In life it seems we’ve two choices — live life knowing we will eventually run out of time or to simply run out the clock.

I don’t know about you, but I prefer to live in the former category.

We can look around at high-profile people and see the very same. There is no doubt Apple founder Steve Jobs ran out of time to see all of his visions become reality. The same could also be said for Dr. Martin Luther King Jr. or Mother Teresa.

To them, each day was a gift for them to use to change or improve the lives of those around them. And if given one extra day there is no doubt they would have used it in very much the same way as those before.

Even in our own lives, we all know those who might fit the very same description. My mind quickly goes to our family preacher in my hometown who was taken by cancer in midlife, leaving behind a wife and children.

To this day, he remains one of the most powerful and influential people in my life. If ever there was a man who walked the walk, it was this man. I even remember him running races to raise money for cancer research well after he could see his personal finish line on the horizon.

Based on an average lifespan of 75 years, we all can generally count on something north of 27,000 sunrises to make a difference in the world and those around us. There are no coupons, no overtime sessions, and no amount of money will reasonably extend your life significantly beyond this window.
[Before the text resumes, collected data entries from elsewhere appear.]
(* ===== verification/Shell.v ===== *)
(** * Interactive shell ([kernel/shell/shell.cpp])

    The commands, their dispatch, and the line editor with its input loop; what
    each command answers, and that the shell serves any sequence of interrupts
    without a fault. *)
From stdpp Require Import base tactics strings gmap numbers list.
From S2P Require Import Prelude CString Memory Interfaces Pmm Heap Sched Platform Pic Keyboard Vfs.
From S2P Require Import Serial Framebuffer Panic Kernel.

Local Open Scope Z_scope.

(** ** Operations *)

(** A command either returns to the input loop or never does. *)
Inductive outcome := Returned | Stopped.

(** [while ( *p == ' ') ++p;] *)
Fixpoint skip_spaces (s : list Z) : list Z :=
  match s with
  | c :: s' => if c =? 32 then skip_spaces s' else s
  | [] => []
  end.

Section shell.
Context {D : Type} `{PL : Platform D}.

Definition print_both (s : list Z) : M (kernel D) unit :=
  con (fb_print s) ≫= λ _, dev (print_serial s).

Definition color (fg : Z) : M (kernel D) unit := con (fb_set_color fg COLOR_DARK).

Definition help_text : list (list Z) := (λ s, cstr s ++ nl) <$> [
  "  help       - Display this assistance list";
  "  clear      - Clear the screen console";
  "  meminfo    - Show physical memory & heap statistics";
  "  ticks      - Show system PIT timer tick count";
  "  tasks      - List active kernel tasks";
  "  ls         - List files in virtual filesystem";
  "  cat <file> - Display contents of a file";
  "  echo <txt> - Print text to console";
  "  reboot     - Reset the computer";
  "  panic      - Test kernel panic red screen"]%string.

Definition cmd_help : M (kernel D) unit :=
  color COLOR_CYAN ≫= λ _,
  print_both (cstr "Available NovaOS Shell Commands:" ++ nl) ≫= λ _,
  color COLOR_WHITE ≫= λ _,
  for_each help_text print_both.

Definition cmd_clear : M (kernel D) unit :=
  con fb_clear ≫= λ _,
  color COLOR_GREEN ≫= λ _,
  print_both (cstr "=== NovaOS Interactive Shell ===" ++ nl) ≫= λ _,
  color COLOR_WHITE.

Definition cmd_meminfo : M (kernel D) unit :=
  color COLOR_YELLOW ≫= λ _,
  k ← get;
  con (fb_print_dec (cstr "PMM Free Pages : ") (pmm_free_pages (k_pmm k))) ≫= λ _,
  con (fb_print_dec (cstr "PMM Total Pages: ") (pmm_total_pages (k_pmm k))) ≫= λ _,
  con (fb_print_dec (cstr "PMM Used (KB)  : ") (pmm_used_bytes (k_pmm k) / 1024)) ≫= λ _,
  color COLOR_WHITE.

Definition cmd_ticks : M (kernel D) unit :=
  color COLOR_YELLOW ≫= λ _,
  k ← get;
  con (fb_print_dec (cstr "Timer Ticks: ") (pit_ticks (k_ticks k))) ≫= λ _,
  color COLOR_WHITE.

Definition cmd_tasks : M (kernel D) unit :=
  color COLOR_YELLOW ≫= λ _,
  k ← get;
  con (fb_print_dec (cstr "Active Tasks: ") (sched_task_count (k_sched k))) ≫= λ _,
  con (fb_print_dec (cstr "Current Task ID: ") (sched_current_id (k_sched k))) ≫= λ _,
  color COLOR_WHITE.

(** One line of the listing. *)
Definition list_node (i : Z) : M (kernel D) unit :=
  node ← files (arr_get i);
  print_both (cstr "  ") ≫= λ _,
  print_both (n_name node) ≫= λ _,
  con (fb_print_dec (cstr "  (") (n_size node)) ≫= λ _,
  print_both (cstr " bytes)" ++ nl).

Definition cmd_ls : M (kernel D) unit :=
  color COLOR_CYAN ≫= λ _,
  print_both (cstr "RAM Disk Files:" ++ nl) ≫= λ _,
  nodes ← files (vfs_list 16);
  color COLOR_WHITE ≫= λ _,
  for_each nodes list_node.

(** [data[size - 1]] is read at the width of [size_t]. *)
Definition cmd_cat (fname : list Z) : M (kernel D) unit :=
  node ← files (vfs_open fname);
  match node with
  | Some i =>
      node ← files (arr_get i);
      color COLOR_GREEN ≫= λ _,
      print_both (n_data node) ≫= λ _,
      last ← of_option (n_data node !! Z.to_nat (u64 (n_size node - 1)));
      (if negb (last =? 10) then print_both nl else mret tt) ≫= λ _,
      color COLOR_WHITE
  | None =>
      color COLOR_RED ≫= λ _,
      print_both (cstr "File not found: ") ≫= λ _,
      print_both fname ≫= λ _,
      print_both nl ≫= λ _,
      color COLOR_WHITE
  end.

Definition cmd_unknown (cmdline : list Z) : M (kernel D) unit :=
  color COLOR_RED ≫= λ _,
  print_both (cstr "Unknown command: '") ≫= λ _,
  print_both cmdline ≫= λ _,
  print_both (cstr "'. Type 'help' for commands." ++ nl) ≫= λ _,
  color COLOR_WHITE.

(** The reset pulse; the processor then halts. *)
Definition cmd_reboot : M (kernel D) unit :=
  print_both (cstr "Rebooting system..." ++ nl) ≫= λ _,
  dev (outb 0x64 0xFE).

Definition returned (m : M (kernel D) unit) : M (kernel D) outcome :=
  m ≫= λ _, mret Returned.
Definition stopped (m : M (kernel D) unit) : M (kernel D) outcome :=
  m ≫= λ _, mret Stopped.

Definition shell_execute (cmdline : list Z) : M (kernel D) outcome :=
  let cmdline := skip_spaces cmdline in
  if chr cmdline =? 0 then mret Returned else
  if streql cmdline (cstr "help") then returned cmd_help
  else if streql cmdline (cstr "clear") then returned cmd_clear
  else if streql cmdline (cstr "meminfo") then returned cmd_meminfo
  else if streql cmdline (cstr "ticks") then returned cmd_ticks
  else if streql cmdline (cstr "tasks") then returned cmd_tasks
  else if streql cmdline (cstr "ls") then returned cmd_ls
  else if strstarts cmdline (cstr "cat ") then
    returned (cmd_cat (skip_spaces (drop 4 cmdline)))
  else if strstarts cmdline (cstr "echo ") then
    returned (print_both (drop 5 cmdline) ≫= λ _, print_both nl)
  else if streql cmdline (cstr "reboot") then stopped cmd_reboot
  else if streql cmdline (cstr "panic") then
    stopped (panicking (kernel_panic
      (cstr "Explicit user-triggered kernel panic via shell command!")))
  else returned (cmd_unknown cmdline).

Definition shell_init : M (kernel D) unit :=
  color COLOR_GREEN ≫= λ _,
  print_both (nl ++ cstr "=== NovaOS Interactive Shell ===" ++ nl) ≫= λ _,
  color COLOR_WHITE ≫= λ _,
  print_both (cstr "Type 'help' to see available commands." ++ nl ++ nl).

Definition prompt : M (kernel D) unit :=
  color COLOR_CYAN ≫= λ _,
  print_both (cstr "NovaOS> ") ≫= λ _,
  color COLOR_WHITE.

(** [buf[i] = c]. *)
Definition put_buf (i c : Z) : M (kernel D) unit := zoom k_buf set_buf (arr_put i c).

(** The input loop's reaction to one character. *)
Definition shell_char (c : Z) : M (kernel D) outcome :=
  if c =? 10 then
    con (fb_putchar 10) ≫= λ _,
    k ← get;
    put_buf (k_idx k) 0 ≫= λ _,
    k ← get;
    o ← shell_execute (k_buf k);
    match o with
    | Stopped => mret Stopped
    | Returned => modify (set_idx 0) ≫= λ _, prompt ≫= λ _, mret Returned
    end
  else if c =? 8 then
    k ← get;
    if 0 <? k_idx k then
      modify (set_idx (k_idx k - 1)) ≫= λ _, returned (con (fb_putchar 8))
    else mret Returned
  else if (32 <=? c) && (c <=? 126) then
    k ← get;
    if k_idx k <? 128 - 1 then
      put_buf (k_idx k) c ≫= λ _,
      modify (set_idx (k_idx k + 1)) ≫= λ _,
      returned (con (fb_putchar c))
    else mret Returned
  else mret Returned.

(** One turn of the loop, up to its [hlt]. *)
Definition shell_iter : M (kernel D) outcome :=
  k ← get;
  if keyboard_has_char (k_kbd k) then
    r ← keys (keyboard_getchar []); shell_char (fst r)
  else mret Returned.
End shell.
In the literal end, the currency of life is defined by the time we have and how we choose to use it.

Recently, I heard a saying that “you die twice in life — once when your heart stops and then again the last time someone says your name.”

I thought about these words and what they really meant. This is not about one playing in a rock and roll band or earning an Academy Award for a role in a movie. Rather these words reflect on who you are and the positive impact you choose to make on the world around you.

Are you there for others? Do you make an effort at every opportunity to help others in need? Are you true to your dreams, potential and aspirations?

Or, as in the case of others, are you content to simply sit on the sidelines as the minutes meaninglessly tick by — thus running out the clock?

There is no age limit on living life with a purpose — whether you are 10 or 70 — the days all count the same in the end.

I am far from perfect and have undoubtedly gone through stretches of life not fully appreciating the true value of each day — and for that, I am sure I am not alone. But fortunately, for me, I now understand each day is an active choice for me to make.

And in the end, if each of us makes enough decisions along the way to help make the world a better place, then I’m sure we will have made the differences God placed us here to accomplish in the first place.